An example is Toronto-based artisan bread maker ACE Bakery, which was bought by Weston Foods (Canada) Inc., in November 2010 for $110 million. “These companies have all traded at a very high premium almost reflecting it will be the last time they will be sold because now they are in a big strategic company and no longer a smaller entrepreneurial company,” says Scott.

On the flipside, she says, there have been a number of companies over the last few years that were brought to market but not sold and are coming back again to the market. “In my mind these companies will be sold again because if they aren’t they will be viewed in the market that they are damaged goods and will put lower valuations on the industry.”

Despite the volatility in the equity markets, corporations are sitting on cash reserves looking to enhance their growth strategies, says Marco Galante, principal with the J.H. Chapman Group LLC, an investment bank in the food industry. Overall, he says M&A activity from 2010 to 2011 for Canada and the United States has increased appreciably since 2008. In 2008 and 2009, the number of transactions in the food sector in the U.S. dropped by 50 per cent. However, from 2009 to 2010 it increased by 36 per cent. In the Canadian market between 2008 and 2009 the market dropped by 36 per cent, yet from 2009 to 2010 and into 2011 the increase of activity has been as high as 25 per cent.

“The market is still fairly robust and there is cash at corporate levels and pent-up cash in the private equity area. The combination of that means there are acquirers looking at good opportunities both strategic and non-strategic. But equally, there are fewer sellers coming to market and part of the reason is the sellers are asking if it is the right time to sell today given the environment,” says Galante. While he says there was continued growth of M&A in 2011 in the food sector, one of the constraints is increasing commodity prices and the impact on gross margin and cash flow.

On the dollar side, Knibutat agrees a strong Canadian dollar does increase the costs of inputs, which can put downward pressure on profitability. “It really depends on the nature of the underlying business and where they are getting their inputs. The positive side of the Canadian dollar is it gives you more purchasing power and puts you in a fairly attractive position to be an acquirer,” says Knubitat, who adds that when the dollar goes above parity there is a strong correlation with deals that get done. “Canadian companies are doing a good job targeting, and when the dollar goes above parity it allows them to close the price gaps between buyer and seller, which allows them to close the deal.”

The Canadian Pension Plan Investment Board has also been building its interest in the food sector, demonstrating that it is seen as a strategic investment area, says Knibutat. The deregulation of the Canadian Wheat Board could also be a catalyst for deals, he adds.

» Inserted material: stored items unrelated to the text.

(* ===== verification/AsyncFacts.v ===== *)
(** What the context frames guarantee: a storage is seen inside the function it
    was given to and nowhere else, functions bound to a frame and promise
    reactions see the storage of the place they were made at, and the stack of
    frames is balanced whatever is thrown. *)

From Stdlib Require Import String.
From stdpp Require Import base numbers list gmap.
From S2P Require Import Prelude JsNumber JsValue AsyncHooks.

Local Open Scope Z_scope.
Local Open Scope js_scope.

(** ** Entries *)

Lemma find_put k x l :
  find_entry k (put_entry x l) = if Nat.eqb (key x) k then Some (StorageEntry k (value x)) else find_entry k l.
Proof.
  induction l as [|e l IH]; cbn.
  - destruct (Nat.eqb_spec (key x) k) as [<-|N]; [destruct x|]; reflexivity.
  - destruct (Nat.eqb_spec (key e) (key x)) as [E|E]; cbn; rewrite ?E.
    + destruct (Nat.eqb_spec (key x) k) as [<-|N]; reflexivity.
    + unfold find_entry in IH. rewrite IH. destruct (Nat.eqb_spec (key x) k) as [<-|N]; [|reflexivity].
      destruct (Nat.eqb_spec (key e) (key x)); [congruence|reflexivity].
Qed.

Lemma keys_put x l :
  map key (put_entry x l) = if decide (key x ∈ map key l) then map key l else map key l ++ [key x].
Proof.
  induction l as [|e l IH]; cbn.
  - rewrite decide_False by (intros H; inversion H). reflexivity.
  - destruct (Nat.eqb_spec (key e) (key x)) as [E|E]; cbn.
    + rewrite decide_True by (rewrite E; left). reflexivity.
    + rewrite IH. destruct (decide (key x ∈ map key l)) as [D|D].
      * rewrite decide_True by (right; exact D). reflexivity.
      * rewrite decide_False; [reflexivity|]. intros H. apply elem_of_cons in H. intuition congruence.
Qed.
(** A timer of generation [k] is held back by the last [4 - k] timers. *)
Lemma generation_holds l : wf l -> Forall (fun u => ~ is_delay u) (pending l) -> forall k g t,
  generation l k g t -> own_timer t /\ ((k <= 3)%nat -> holds (3 - k) t g).
Proof.
  intros W O k g t G. induction G as [t Ht Ot Mt|k g g1 i u rest t G IH R Fi T P Np Ot Mt]; (split; [exact Ot|]); intros Hk.
  - rewrite Forall_forall in O. pose proof (wf_handles l W) as Hn. rewrite Forall_forall in Hn. specialize (Hn t Ht).
    assert (P2 : forall d, d ∈ pending (all_timers (flushAsyncEvents l)) -> is_delay d -> d = Timer (next_handle l) 1 false (inr 3%nat)).
    { intros d Hd Dd. unfold flushAsyncEvents, delay in Hd. rewrite (delay_number native D 1) in Hd by lia. cbn in Hd.
      apply elem_of_app in Hd as [Hd|Hd]; [destruct (O d Hd Dd)|apply list_elem_of_singleton in Hd; exact Hd]. }
    split.
    + apply wf_add, W.
    + split; [intros d e Hd He Dd De; rewrite (P2 d Hd Dd), (P2 e He De); reflexivity|].
      intros d Hd Dd. rewrite (P2 d Hd Dd). reflexivity.
    + cbn. lia.
    + right. split; [reflexivity|]. split; [cbn; apply elem_of_app; left; exact Ht| |left].
      * intros d m Hd Em. rewrite (P2 d Hd) in Em by (unfold is_delay; rewrite Em; exact I). injection Em as <-. lia.
      * intros d Hd Dd. rewrite (P2 d Hd Dd). cbn. lia.
  - destruct IH as [Ou Hu]. specialize (Hu ltac:(lia)). pose proof (run_holds _ _ _ _ Ou R Hu) as H1.
    pose proof (turn_holds _ _ _ _ Ou (flush_fires _ i Fi) H1) as H2. destruct H2 as [W2 L2 _ _].
    destruct H1 as [W1 L1 _ B]. destruct (wf_take i _ u rest T W1) as (Wr & U & N1 & Sb & _ & _).
    destruct B as [B|[Nf [_ Lf _]]]; [unfold gone in B; rewrite Forall_forall in B; destruct (B u U eq_refl)|].
    destruct Ou as [Ru Nu]. unfold is_delay in Nu. destruct (callback u) as [c|m] eqn:Ec; [|destruct (Nu I)].
    destruct (program_turn t g1 i u rest c W1 (proj1 Ot) T Ec ltac:(congruence)) as (Q & _ & F).
    split; [exact W2|exact L2| |right; split; [rewrite F; exact Nf|]].
    + pose proof (wf_handles _ W2) as Hn. rewrite Forall_forall in Hn. apply Hn, P.
    + assert (Lf' : left_from (3 - k) (all_timers (flush_turn i g1))).
      { intros v m Hv Em. apply (Lf v m); [|exact Em]. refine (elem_of_sublist _ _ v _ Sb).
        apply (quiet_delays _ _ _ Q v Hv). unfold is_delay. rewrite Em. exact I. }
      split; [exact P|intros v m Hv Em; specialize (Lf' v m Hv Em); lia|right]. split; [|exact Mt].
      replace (S (3 - S k)) with (3 - k)%nat by lia. exact Lf'.
Qed.

(** C16: [flushAsyncEvents] waits for four generations of timers: those pending at the
    call that do not repeat and wait for at most one millisecond, those without
    a wait that their callbacks start, those that these start, and those that
    these start.  Whatever the callbacks of the program start and clear meanwhile,
    once the promise is fulfilled none of them is pending: each has fired or was
    cleared. *)
Theorem flush_waits l k g t g' :
  wf l -> Forall (fun u => ~ is_delay u) (pending l) ->
  generation l k g t -> (k <= 3)%nat -> rtc flush_step g g' -> flushed g' = true ->
  Forall (fun u => handle u <> handle t) (pending (all_timers g')).
Proof.
  intros W O G Hk R Fl. destruct (generation_holds l W O k g t G) as [Ot H].
  destruct (run_holds _ _ _ _ Ot R (H Hk)) as [_ _ _ [B|[Nf _]]]; [exact B|congruence].
Qed.

End Flush.

(** A chain of timers, each of them started by the callback of the one before it. *)
Definition sample_other (c : nat) (l : loop (nat + nat)) : loop (nat + nat) :=
  if (c <? 4)%nat then (add_timer false (inl (S c)) 0 l).1 else l.
Definition sample_loop : loop (nat + nat) := Loop 1 [Timer 0 1 false (inl 0%nat)].

Lemma sample_uses c l : rtc uses_timers l (sample_other c l).
Proof. unfold sample_other. destruct (c <? 4)%nat; [apply rtc_once, uses_add|apply rtc_refl]. Qed.

(** The run in which the first pending timer that may fire does so at every turn. *)
Abbreviation sample_turns n := (Nat.iter n (flush_turn any_service sample_other 0) (flushAsyncEvents any_service sample_loop)).

Lemma sample_run m n : (n + m <= 8)%nat -> rtc (flush_step any_service sample_other) (sample_turns n) (sample_turns (m + n)).
Proof.
  induction m as [|m IH]; intros L; [apply rtc_refl|]. eapply rtc_r; [apply IH; lia|].
  change (sample_turns (S m + n)) with (flush_turn any_service sample_other 0 (sample_turns (m + n))).
  apply flush_fires. assert (L' : (m + n < 8)%nat) by lia. revert L'. generalize (m + n)%nat. intros k L'. clear -L'.
  do 8 (destruct k as [|k]; [vm_compute; reflexivity|]). lia.
Qed.

(** Started by the callback of the timer that fires after [n] turns. *)
Lemma sample_next k n u t : (n <= 7)%nat ->
  generation any_service sample_other sample_loop k (sample_turns (Nat.pred n)) u ->
  (exists rest, take_timer 0 (all_timers (sample_turns n)) = Some (u, rest)) ->
  (exists more, pending (all_timers (sample_turns (S n))) = more ++ [t]) ->
  existsb (fun v => Nat.eqb (handle v) (handle t)) (pending (all_timers (sample_turns n))) = false ->
  own_timer t -> ms t <= 0 ->
  generation any_service sample_other sample_loop (S k) (sample_turns (S n)) t.
Proof.
  intros L G [rest T] [more P] N O M. change (sample_turns (S n)) with (flush_turn any_service sample_other 0 (sample_turns n)).
  eapply next_generation; [exact G| | |exact T| | |exact O|exact M].
  - destruct n as [|n]; [apply rtc_refl|]. apply (sample_run 1 n). lia.
  - unfold take_timer in T. cbn. unfold in_order. destruct (pending _ !! 0%nat); [reflexivity|discriminate].
  - change (flush_turn any_service sample_other 0 (sample_turns n)) with (sample_turns (S n)). rewrite P. apply elem_of_app. right. left.
  - intros H. apply list_elem_of_In in H. assert (X : existsb (fun v => Nat.eqb (handle v) (handle t)) (pending (all_timers (sample_turns n))) = true)
      by (apply existsb_exists; exists t; split; [exact H|apply Nat.eqb_refl]). congruence.
Qed.

(** The third of the timers started by the callbacks has fired when the promise is
    fulfilled, the fourth has not. *)
Lemma flush_waits_witness :
  let g := sample_turns 8 in
  flushed g = true /\ map callback (pending (all_timers g)) = [inl 4%nat] /\
  Forall (fun u => handle u <> 6%nat) (pending (all_timers g)).
Proof.
  assert (O : forall h z c, own_timer (Timer h z false (inl c) : timer (nat + nat))) by (split; [reflexivity|intros []]).
  assert (G0 : generation any_service sample_other sample_loop 0 (sample_turns 0) (Timer 0 1 false (inl 0%nat)))
    by (apply first_generation; [left|apply O|cbn; lia]).
  assert (G1 := sample_next 0 0 _ (Timer 2 0 false (inl 1%nat)) ltac:(lia) G0 ltac:(eexists; reflexivity)
    ltac:(eexists [_]; reflexivity) eq_refl (O _ _ _) ltac:(cbn; lia)).
  assert (G2 := sample_next 1 2 _ (Timer 4 0 false (inl 2%nat)) ltac:(lia) G1 ltac:(eexists; reflexivity)
    ltac:(eexists [_]; reflexivity) eq_refl (O _ _ _) ltac:(cbn; lia)).
  assert (G3 := sample_next 2 4 _ (Timer 6 0 false (inl 3%nat)) ltac:(lia) G2 ltac:(eexists; reflexivity)
    ltac:(eexists [_]; reflexivity) eq_refl (O _ _ _) ltac:(cbn; lia)).
  split; [reflexivity|]. split; [reflexivity|].
  apply (flush_waits any_service sample_other sample_uses any_documented sample_loop 3 (sample_turns 5)
    (Timer 6 0 false (inl 3%nat)) (sample_turns 8)).
  - split; cbn; [repeat constructor|apply NoDup_singleton|repeat constructor; cbn; lia].
  - apply Forall_singleton. intros [].
  - exact G3.
  - lia.
  - apply (sample_run 3 5). lia.
  - reflexivity.
Defined.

The federal government has said it will move forward with a proposed deregulation of grain marketing in Canada. With a targeted implementation date of August 2012, the change would give western Canadian farmers the ability to sell their wheat and barley to whomever they choose. Currently, farmers are required to sell directly to the CWB, which, in turn, sells to the market. Last year, the CWB posted $5.1 billion in sales.

At the end of the day, all M&A activity in 2012 will ultimately depend on how buyers and sellers view the overall health of the market. “The fundamentals are there to do deals, but the risk is that the global economy is still uncertain enough and negative views are still being expressed by the central banks and various governments that it will have a depressive impact on activity for a little while. We need some more clarity and stability but the food sector will continue to be one that is interesting and attractive overall,” Knibutat says. “It will come, but right now I think it will be far more opportunistic a play for people because of the other macro factors impacting things.”